La dottoressa sospirò. Si passò una mano sul viso, tirando le borse che aveva sotto agli occhi. «No. Forse. Una persona della sua età… I traumi sono stati molteplici. Starebbe meglio se quell’uomo l’avesse investita con una macchina».

La vicina aveva ragione: era tutta colpa sua.

Aveva fatto casino, e Agnes Galloway ne aveva pagato le conseguenze.

«Senta, lo so che non dovrei dirlo, ma da medico professionista…». La dottoressa le posò una mano sulla spalla. «Se prenderà il bastardo che le ha fatto questo, voglio che lo ammazzi di botte».

 

Ciuffo la stava aspettando, intento ad armeggiare con il telefono, quando Roberta uscì dal reparto. Se lo ficcò in tasca e la affiancò. «Sta bene?».

Che idiota.

«Certo che no! Come potrebbe stare bene? Philip Innes l’ha quasi uccisa».

Roberta strinse i pugni e fissò con rabbia il soffitto. «aaaargh!».

Un vecchietto di passaggio con la flebo attaccata a un’asta a rotelle si fermò a fissarla.

«Che hai da guardare, nonno?». Lo superò, procedendo lungo il corridoio per entrare nell’ascensore. Premette il pulsante con il pollice e fissò con odio i numeri mentre le porte si chiudevano.

«Avremmo dovuto mandare degli agenti a presidiare l’appartamento! Perché non me l’hai ricordato?».

Ciuffo si strinse nelle spalle. «Ho un trauma cranico, ricorda?».

Inutile coglione.

«Oh, avanti, sergente: non è colpa nostra! Non siamo stati noi, ma Phil Innes».

Lei tirò fuori il cellulare e chiamò la Centrale. «Che cazzo succede con la mia richiesta di ricerca? Avreste già dovuto trovare Philip Innes! Perché non è ancora stato arrestato, maledizione?».

Ding.

Lei uscì dall’ascensore, avviandosi in un altro corridoio uguale a tutti gli altri. «Allora?».

Soltanto silenzio, dall’altra parte della linea. Poi: «Per sua informazione, sergente Steel, non stiamo qui per farci urlare addosso da lei. Se vuole sapere qualcosa, dovrebbe chiedere con gentilezza!».

«Molto bene!». Roberta serrò i denti, sibilando: «Per favore, potrei avere informazioni sul mio ricercato?»

«Ecco, non è stato poi così difficile, giusto?»

«Giuro su Dio che verrò lì con un martello!». Uscì da una serie di doppie porte e raggiunse una reception, in cui un infermiere grassoccio in camice verde stava fissando con gli occhi stretti lo schermo di un computer.

«Philip Innes non è stato visto. Alle autopattuglie e agli agenti a piedi è stato chiesto di restare all’erta».

«aaaaargh!». Roberta attaccò. Si ficcò in tasca il telefono. Poi puntò l’indice contro l’infermiere. «Polizia. Un bambino è stato ricoverato poco fa. Non mangiava altro che cibo per cani da giorni».

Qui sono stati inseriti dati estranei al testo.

Lemma bounded_exists v : exists n, bounded n v.
Proof.
  revert v. refine (proj1 (syntax_ind (fun v => exists n, bounded n v) (fun _ => True) (fun _ => True)
    _ _ _ _ _ _ _ _ _ _ _ _ _ _ _ _ _ _)); try done; try (intros; by exists 0%nat).
  - intros l [n Hn]%(bounded_list (fun v => v)). by exists (S n).
  - intros l H. destruct (bounded_list fst l) as [n Hn]; [eapply Forall_impl; [exact H|]; by intros kv [? _]|].
    destruct (bounded_list snd l) as [m Hm]; [eapply Forall_impl; [exact H|]; by intros kv [_ ?]|].
    exists (S (Nat.max n m)). split; [eapply Forall_impl; [exact Hm|]|eapply Forall_impl; [exact Hn|]]; intros kv; apply bounded_le; lia.
  - intros l [n Hn]%(bounded_list (fun v => v)). by exists (S n).
Qed.

(** ** States in which nothing panics *)

(** Bound terms refer to bindings lists that exist. *)
Definition valid (V : vstore) (u : option nat) : Prop := exists p, u = Some p /\ is_Some (V !! p).
Definition closed (V : vstore) : Prop := forall u x bv, vget V u x = Some bv -> valid V (bv_u bv).

Lemma valid_vput V p x v u : valid (vput V p x v) u <-> valid V u.
Proof.
  unfold valid, vput. split; intros (q & -> & Hq); exists q; (split; [done|]);
    by rewrite lookup_alter_is_Some in *.
Qed.

Lemma closed_vput V p x v : is_Some (V !! p) -> valid V (bv_u v) -> closed V -> closed (vput V p x v).
Proof.
  intros Hp Hv C u y bv. rewrite vget_vput by done. rewrite valid_vput.
  destruct (decide _); [by intros [= <-]|]. apply C.
Qed.

Section Total.
Context {E : Type} (Contains ContainsRecursive : ustate -> value -> option nat -> bool).
Context (saveUnify biunifyRef : value -> value -> option nat -> option nat -> K (E := E) -> K (E := E)).
Context (biunifyComprehension : value -> value -> option nat -> option nat -> bool -> K (E := E) -> K (E := E)).
Context (HC : forall st v u, Contains st v u = false) (HCR : forall st v u, ContainsRecursive st v u = false).
Abbreviation values := (biunifyValues Contains ContainsRecursive saveUnify biunifyRef biunifyComprehension).
Abbreviation unif := (biunify Contains ContainsRecursive saveUnify biunifyRef biunifyComprehension).

Context (sigma : option nat -> string -> value) (D : gset nat).

Record good (st : ustate) : Prop := {
  g_pre : pre st;
  g_closed : closed (sview st);
  g_dom : dom (sview st) = D;
  g_solves : solves sigma (sview st);
}.

(** A continuation that answers in every good state that extends the iterators
    [L]. *)
Definition tot (L : list nat) (k : K (E := E)) : Prop := forall st,
  good st -> L `prefix_of` us_iters st -> k st <> None.

Lemma good_iters st l : good st -> good (set_iters st l).
Proof. intros [P C Dm S]. split; [by apply pre_iters|done..]. Qed.

Lemma good_valid_apply st u t t' u' : good st -> valid (sview st) u ->
  b_apply (us_heap st) u t = Some (t', u') -> valid (sview st) u'.
Proof.
  intros G. unfold b_apply. generalize (S (b_count (us_heap st))). intros fuel. revert u t.
  induction fuel as [|fuel IH]; intros u t V; simpl; [done|].
  destruct t; try (by intros [= <- <-]). rewrite b_get_view by apply G.
  destruct (vget _ u x) as [bv|] eqn:Gx; [|by intros [= <- <-]]. apply IH. by eapply (g_closed st G).
Qed.

Lemma bind_tot st L u x b other iter :
  good st -> L `prefix_of` us_iters st -> tot L iter -> K_ok iter -> plain b ->
  valid (sview st) u -> valid (sview st) other ->
  vget (sview st) u x = None ->
  (forall y, b = Var y -> vget (sview st) other y = None /\ (other, y) <> (u, x)) ->
  Equal (sigma u x) (ev sigma other b) = true ->
  bind_and_iter u x b other iter st <> None.
Proof.
  intros G HL T Hk Pb Vu Vo Hx Hb Q. unfold bind_and_iter.
  destruct (b_bind (us_heap st) u x b other) as [h|] eqn:Bd.
  2:{ exfalso. destruct Vu as (p & -> & Hp). unfold b_bind, b_update in Bd.
      unfold sview in Hp. rewrite view_lookup in Hp. destruct (us_heap st !! p); [done|]. by destruct Hp. }
  destruct (pre_bind st u x b other h (g_pre st G) Pb Hx Hb Bd) as (p & -> & P1 & Vw & S1).
  assert (Hp : is_Some (sview st !! p)) by (by destruct Vu as (q & [= <-] & Hq)).
  assert (G1 : good (set_heap st h)).
  { split; [done| | |]; unfold sview; cbn [us_heap set_heap].
    - rewrite Vw. by apply closed_vput; [| |apply G].
    - rewrite Vw. unfold vput. rewrite dom_alter_L. apply G.
    - apply S1. split; [apply G|done]. }
  specialize (T _ G1 HL). destruct (iter _) as [[st' r]|] eqn:I; [|done].
  destruct (Hk _ _ _ P1 I) as [P2 V2].
  assert (Hp' : is_Some (sview st' !! p)).
  { rewrite V2. unfold sview. cbn [us_heap set_heap]. rewrite Vw. by apply lookup_alter_is_Some. }
  unfold b_delete, b_update. unfold sview in Hp'. rewrite view_lookup in Hp'.
  destruct (us_heap st' !! p); [done|]. by destruct Hp'.
Qed.

Lemma values_tot fuel a b u1 u2 iter st L :
  good st -> L `prefix_of` us_iters st -> tot L iter -> K_ok iter -> plain a -> plain b ->
  valid (sview st) u1 -> valid (sview st) u2 ->
  (forall x, a = Var x -> vget (sview st) u1 x = None) ->
  (forall y, b = Var y -> vget (sview st) u2 y = None) ->
  Equal (ev sigma u1 a) (ev sigma u2 b) = true ->
  values (S fuel) a b u1 u2 iter st <> None.
Proof.
  intros G HL T Hk Pa Pb V1 V2 Ha Hb Q.
  assert (Ca : IsComprehension a = false /\ is_ref a = false) by (inversion Pa; subst; try done; by destruct a).
  assert (Cb : IsComprehension b = false /\ is_ref b = false) by (inversion Pb; subst; try done; by destruct b).
  destruct Ca as [Ca Ra], Cb as [Cb Rb].
  assert (Eq : forall a b : value, (if Equal a b then iter st else return_nil st) <> None).
  { intros a' b'. destruct (Equal a' b'); [by apply (T st)|done]. }
  assert (BR : forall y, b = Var y -> (forall x, a <> Var x) -> bind_and_iter u2 y a u1 iter st <> None).
  { intros y -> Nv. apply (bind_tot st L); try done; [by apply Hb|by intros x ->; destruct (Nv x)|].
    rewrite Equal_sym. exact Q. }
  unfold biunifyValues. rewrite !HC, !HCR, Ra, Rb, Ca, Cb, !andb_false_r. cbn [orb].
  replace (if is_set a then false else false) with false by (by destruct (is_set a)).
  replace (if is_set b then false else false) with false by (by destruct (is_set b)). cbn [orb].
  destruct a as [| | | |x| | | |ks| | | |]; try (by inversion Pa);
    try (destruct b; try (by inversion Pb); try (by apply BR); by apply Eq).
  - assert (Bd : (forall y, b = Var y -> (u2, y) <> (u1, x)) -> bind_and_iter u1 x b u2 iter st <> None).
    { intros N. apply (bind_tot st L); try done; [by apply Ha|]. intros y Hy. split; [by apply Hb|by apply N]. }
    destruct b as [| | | |y| | | | | | | |]; try (by apply Bd).
    destruct (bool_decide (u1 = u2) && Equal (Var x) (Var y)) eqn:Qv; [by apply (T st)|].
    apply Bd. intros y' [= <-] [= -> ->]. by rewrite bool_decide_true, Equal_refl in Qv.
  - assert (Gs : IsGround (SetV ks) = true) by (inversion Pa; subst; done).
    pose proof (Equal_sortOrder _ _ Q) as O.
    destruct b as [| | | |y| | | |ks'| | | |]; try discriminate O; [by apply BR|].
    assert (Gb : IsGround (SetV ks') = true) by (inversion Pb; subst; done).
    unfold Plug. cbn [plugNamespaced]. rewrite Gs, Gb. apply Eq.
Qed.

Section Elements.
Context (n : nat) (u1 u2 : option nat) (unify : value -> value -> K (E := E) -> K (E := E)).
Context (Vd : forall st, good st -> valid (sview st) u1 /\ valid (sview st) u2).
Context (UK : forall x y k, K_ok k -> plain x -> plain y -> K_ok (unify x y k)).
Context (U : forall x y k L, K_ok k -> plain x -> plain y -> tot L k ->
  Equal (ev sigma u1 x) (ev sigma u2 y) = true -> bounded n (ev sigma u1 x) -> tot L (unify x y k)).

Lemma arrays_tot la : forall lb iter L, K_ok iter -> tot L iter -> Forall plain la -> Forall plain lb ->
  Forall2 (fun x y => Equal (ev sigma u1 x) (ev sigma u2 y) = true) la lb ->
  Forall (fun x => bounded n (ev sigma u1 x)) la ->
  tot L (arrays_rec unify la lb iter) /\ K_ok (arrays_rec unify la lb iter).
Proof.
  induction la as [|x la IH]; intros lb iter L Hk T Ha Hb F Bd; inversion F as [|? y ? lb' Q F']; subst.
  - done.
  - apply Forall_cons in Ha as [Hx Ha], Hb as [Hy Hb], Bd as [Bx Bd]. simpl.
    destruct (IH lb' iter L Hk T Ha Hb F' Bd) as [I1 I2]. split; [by apply U|by apply UK].
Qed.

Context (oa ob : list (value * value)) (Sa : ssorted Compare fst oa).
Context (Pa : Forall (fun kv => plain kv.2) oa) (Pb : Forall (fun kv => plain kv.2) ob).
Context (Ek : Forall (obj_eqn u1 u2 ob sigma) oa) (Bk : Forall (fun kv => bounded n (ev sigma u1 kv.2)) oa).

Lemma objects_rec_K_ok m c iter : K_ok iter -> K_ok (objects_rec m unify oa ob (map fst oa) c iter).
Proof.
  intros Hk. induction m as [|m IH]; intros st st' r Hst; simpl;
    (destruct (map fst oa !! _) as [key|]; [|by apply Hk]);
    (destruct (obj_get key ob) as [v2|] eqn:G2; [|intros [= <- <-]; split; [by apply pre_iters|done]]);
    (destruct (obj_get key oa) as [v1|] eqn:G1; [|done]); [done|].
  intros H. eapply UK in H;
    [exact H|exact IH|exact (obj_get_plain _ _ _ Pa G1)|exact (obj_get_plain _ _ _ Pb G2)|by apply pre_iters].
Qed.

Lemma objects_tot m c iter L : K_ok iter -> tot L iter -> (length L <= c)%nat -> forall st pos,
  good st -> L `prefix_of` us_iters st -> us_iters st !! c = Some pos -> (length oa - pos <= m)%nat ->
  objects_rec m unify oa ob (map fst oa) c iter st <> None.
Proof.
  intros Hk T Hc. induction m as [|m IH]; intros st pos G HL Hpos Hm; simpl; rewrite Hpos; simpl;
    rewrite list_lookup_fmap; (destruct (oa !! pos) as [[key v]|] eqn:Ho; simpl; [|by apply (T st)]).
  { apply lookup_lt_Some in Ho. lia. }
  pose proof (list_elem_of_lookup_2 _ _ _ Ho) as Hin.
  destruct (proj1 (Forall_forall _ _) Ek _ Hin) as (v2 & G2 & Q). simpl in G2, Q. rewrite G2, (obj_get_at _ _ _ _ Sa Ho).
  pose proof (proj1 (Forall_forall _ _) Bk) as Bk'. pose proof (proj1 (Forall_forall _ _) Pa) as Pa'.
  apply (U _ _ _ (<[c := S pos]> (us_iters st))).
  - by apply objects_rec_K_ok.
  - apply (Pa' (key, v) Hin).
  - exact (obj_get_plain _ _ _ Pb G2).
  - intros st1 G1 Hp. apply (IH st1 (S pos)); [done| | |lia].
    + etransitivity; [|exact Hp]. destruct HL as [k ->]. rewrite insert_app_r_alt by lia. by eexists.
    + eapply prefix_lookup_Some; [|exact Hp]. apply list_lookup_insert_eq. by eapply lookup_lt_Some.
  - exact Q.
  - apply (Bk' (key, v) Hin).
  - by apply good_iters.
  - done.
Qed.
End Elements.

Lemma good_valid st u : good st -> (exists p, u = Some p /\ p ∈ D) <-> valid (sview st) u.
Proof.
  intros G. unfold valid. rewrite <- (g_dom st G). by setoid_rewrite elem_of_dom.
Qed.

Lemma biunify_tot n : forall fuel a b b1 b2 iter L, (S n < fuel)%nat ->
  K_ok iter -> tot L iter -> plain a -> plain b ->
  (exists p, b1 = Some p /\ p ∈ D) -> (exists p, b2 = Some p /\ p ∈ D) ->
  Equal (ev sigma b1 a) (ev sigma b2 b) = true -> bounded n (ev sigma b1 a) ->
  tot L (unif fuel a b b1 b2 iter).
Proof.
  induction n as [n IHn] using lt_wf_ind; intros [|[|fuel]] a b b1 b2 iter L Hf Hk T Pa Pb V1 V2 Q Bd;
    try lia.
  intros st G HL. assert (Hst := g_pre st G).
  apply (good_valid st _ G) in V1. apply (good_valid st _ G) in V2.
  cbn [biunify]. fold (unif (S fuel)).
  destruct (b_apply_ok st b1 a Hst) as (a' & u1 & Aa & Fa & Ea & Pa').
  destruct (b_apply_ok st b2 b Hst) as (b' & u2 & Ab & Fb & Eb & Pb').
  specialize (Pa' Pa). specialize (Pb' Pb). rewrite Aa, Ab.
  pose proof (good_valid_apply _ _ _ _ _ G V1 Aa) as W1. pose proof (good_valid_apply _ _ _ _ _ G V2 Ab) as W2.
  assert (Q' : Equal (ev sigma u1 a') (ev sigma u2 b') = true).
  { specialize (Ea sigma (g_solves st G)). specialize (Eb sigma (g_solves st G)).
    rewrite Equal_sym in Ea. eapply Equal_trans; [exact Ea|]. eapply Equal_trans; [exact Q|exact Eb]. }
  assert (Bd' : bounded n (ev sigma u1 a')) by (eapply bounded_Equal; [by apply Ea, G|done]).
  clear a b Pa Pb Ea Eb Aa Ab Q Bd. rename a' into a, b' into b.
  assert (Hv : values (S fuel) a b u1 u2 iter st <> None) by (by apply (values_tot fuel a b u1 u2 iter st L)).
  assert (W1' := proj2 (good_valid st u1 G) W1). assert (W2' := proj2 (good_valid st u2 G) W2).
  destruct a as [| | | | | |la|oa| | | | |]; try done;
    (destruct b as [| | | | | |lb|ob| | | | |]; try done; try (by inversion Pb')).
  - (* arrays *)
    unfold biunifyArrays. simpl in Q', Bd'. apply Equal_Array_map in Q'.
    rewrite (Forall2_length _ _ _ Q'), Nat.eqb_refl. destruct n as [|n]; [done|]. simpl in Bd'.
    rewrite Forall_fmap in Bd'.
    eapply (arrays_tot n u1 u2 (fun x y k => unif (S fuel) x y u1 u2 k)); try done.
    + intros x y k Hk' Hx Hy. apply spec_K_ok. intros st0 H0. do 3 eexists. by apply biunify_spec.
    + intros. apply (IHn n ltac:(lia)); try done. lia.
    + by inversion Pa'.
    + by inversion Pb'.
  - (* objects *)
    inversion Pa' as [? X|x|l X|? Sa Ga Fpa|]; subst; [done|].
    inversion Pb' as [? X|x|l X|? Sb Gb Fpb|]; subst; [done|].
    simpl in Q', Bd'. apply Equal_Object_map in Q'. pose proof (Forall2_length _ _ _ Q') as Hlen.
    apply Equal_Object_get in Q'; [|done..]. destruct n as [|n]; [done|]. destruct Bd' as [Bd' _].
    rewrite Forall_fmap in Bd'. unfold biunifyObjects. rewrite Hlen, Nat.eqb_refl. simpl.
    rewrite !ground_keys by done.
    eapply (objects_tot n u1 u2 (fun x y k => unif (S fuel) x y u1 u2 k)); try done.
    + intros x y k Hk' Hx Hy. apply spec_K_ok. intros st0 H0. do 3 eexists. by apply biunify_spec.
    + intros. apply (IHn n ltac:(lia)); try done. lia.
    + by apply prefix_length.
    + by apply good_iters.
    + simpl. destruct HL as [k ->]. rewrite <- app_assoc. by eexists.
    + simpl. rewrite lookup_app_r, Nat.sub_diag by done. done.
    + lia.
Qed.
End Total.
(* ===== verification/Cache.v ===== *)
(** The inter-query cache: [src/topdown/cache/cache.go].

    Every operation runs under the mutex of the cache, so operations are atomic
    steps on its state.  The doubly linked list is the sequence of its elements,
    oldest first; an element is a number with the key it holds.  Keys are values
    and are identified by their text, [String], which is an argument; so is
    [SizeInBytes] of the cached values.  Times are integers, the zero time is 0. *)
From Stdlib Require Import ZArith Lia String.
From stdpp Require Import base gmap list strings.
From S2P Require Import Prelude Value.
Open Scope Z_scope.

Record InterQueryBuiltinCacheConfig : Type := MkConfig {
  MaxSizeBytes : option Z;
  ForcedEvictionThresholdPercentage : option Z;
  StaleEntryEvictionPeriodSeconds : option Z;
}.
Definition defaultMaxSizeBytes : Z := 0.
Definition defaultForcedEvictionThresholdPercentage : Z := 100.
Definition defaultStaleEntryEvictionPeriodSeconds : Z := 0.

Inductive config_error : Type :=
| InvalidThreshold (z : Z)
| InvalidPeriod (z : Z).

Definition validateAndInjectDefaults (c : InterQueryBuiltinCacheConfig) :
    res config_error InterQueryBuiltinCacheConfig :=
  let maxSize := default defaultMaxSizeBytes (MaxSizeBytes c) in
  let? threshold :=
    match ForcedEvictionThresholdPercentage c with
    | None => Ok defaultForcedEvictionThresholdPercentage
    | Some t => if (t <? 0) || (100 <? t) then Err (InvalidThreshold t) else Ok t
    end in
  let? period :=
    match StaleEntryEvictionPeriodSeconds c with
    | None => Ok defaultStaleEntryEvictionPeriodSeconds
    | Some p => if p <? 0 then Err (InvalidPeriod p) else Ok p
    end in
  Ok (MkConfig (Some maxSize) (Some threshold) (Some period)).

(** [float64(z)] for an integer, as the integer it stands for, and the
    conversion of a float back to [int64]. *)
Definition float64 (z : Z) : Z :=
  if z =? 0 then 0
  else let '(m, e) := round_float (Z.abs z) 1 in
       Z.sgn z * (if 0 <=? e then m * 2 ^ e else m / 2 ^ (- e)).
Definition int64_of_float (z : Z) : Z := if in_int64 z then z else - two63.

(** [math.Ceil(float64(p) / 100.0)] for the percentages 0 to 100 that
    validation admits: the quotient is rounded, but stays within (0, 1]. *)
Definition ceil_percent (p : Z) : Z := - ((- p) / 100).

Lemma float64_exact z : 0 <= z < 2 ^ 53 -> float64 z = z.
Proof.
  intros Hz. unfold float64. destruct (z =? 0) eqn:E0; [apply Z.eqb_eq in E0; lia|]. apply Z.eqb_neq in E0.
  assert (L : 2 ^ Z.log2 z <= z < 2 ^ Z.succ (Z.log2 z)) by (apply Z.log2_spec; lia).
  assert (L52 : 0 <= Z.log2 z <= 52) by (split; [apply Z.log2_nonneg|apply Z.lt_succ_r, Z.log2_lt_pow2; lia]).
  rewrite Z.abs_eq, Z.sgn_pos by lia. unfold round_float. change (Z.log2 1) with 0. rewrite Z.sub_0_r.
  assert (R : forall n, round_half_even n 1 = n).
  { intros n. unfold round_half_even. rewrite Z.mod_1_r, Z.div_1_r. done. }
  set (l := Z.log2 z) in *. destruct (0 <=? l - 52) eqn:C.
  - apply Z.leb_le in C. replace (l - 52) with 0 by lia.
    rewrite (proj2 (Z.ltb_ge z (1 * 2 ^ (0 + 52)))) by (replace l with 52 in L by lia; simpl in *; lia).
    change (Z.max 0 (-1074)) with 0. cbn [Z.leb Z.compare]. rewrite Z.pow_0_r, !Z.mul_1_r, R. lia.
  - apply Z.leb_gt in C.
    assert (P : 2 ^ 52 = 2 ^ l * 2 ^ (- (l - 52))) by (rewrite <- Z.pow_add_r by lia; f_equal; lia).
    assert (P0 : 0 < 2 ^ (- (l - 52))) by (apply Z.pow_pos_nonneg; lia).
    rewrite (proj2 (Z.ltb_ge (z * 2 ^ (- (l - 52))) (1 * 2 ^ 52))) by (rewrite P; nia).
    rewrite Z.max_l by lia. rewrite (proj2 (Z.leb_gt 0 (l - 52)) C), R, Z.div_mul by lia. lia.
Qed.

Section Cache.
Context {V : Type} (SizeInBytes : V -> Z) (String : value -> string).

Record cacheItem : Type := MkItem {
  ci_value : V;
  ci_expiresAt : Z;
  ci_keyElement : nat;
}.
Record cache : Type := MkCache {
  c_items : gmap string cacheItem;
  c_usage : Z;
  c_config : option InterQueryBuiltinCacheConfig;
  c_l : list (nat * value);
  c_fresh : nat;  (* the number of the next list element *)
}.

Definition newCache (config : option InterQueryBuiltinCacheConfig) : cache := MkCache ∅ 0 config [] 0.

(** A missing field of a configuration would be a nil dereference; the
    configurations that are installed have been validated. *)
Definition maxSizeBytes (c : cache) : Z :=
  match c_config c with None => defaultMaxSizeBytes | Some cfg => default 0 (MaxSizeBytes cfg) end.
Definition forcedEvictionThresholdPercentage (c : cache) : Z :=
  match c_config c with
  | None => defaultForcedEvictionThresholdPercentage
  | Some cfg => default 0 (ForcedEvictionThresholdPercentage cfg)
  end.
Definition limit (c : cache) : Z :=
  int64_of_float (float64 (ceil_percent (forcedEvictionThresholdPercentage c) * float64 (maxSizeBytes c))).

Definition unsafeGet (c : cache) (k : value) : option cacheItem := c_items c !! String k.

L’infermiere non si degnò neanche di staccare gli occhi dallo schermo. «Antibiotici per le ferite, fluidi per la disidratazione, assistenti sociali per tutto il resto. Niente visite».

«Be’… e allora vai al diavolo!». Si voltò e uscì, afferrando Ciuffo per la manica e trascinandoselo dietro. «Andremo a cercare Philip Innes. E lo arresteremo. E, a un certo punto, lui cadrà da tante scale!».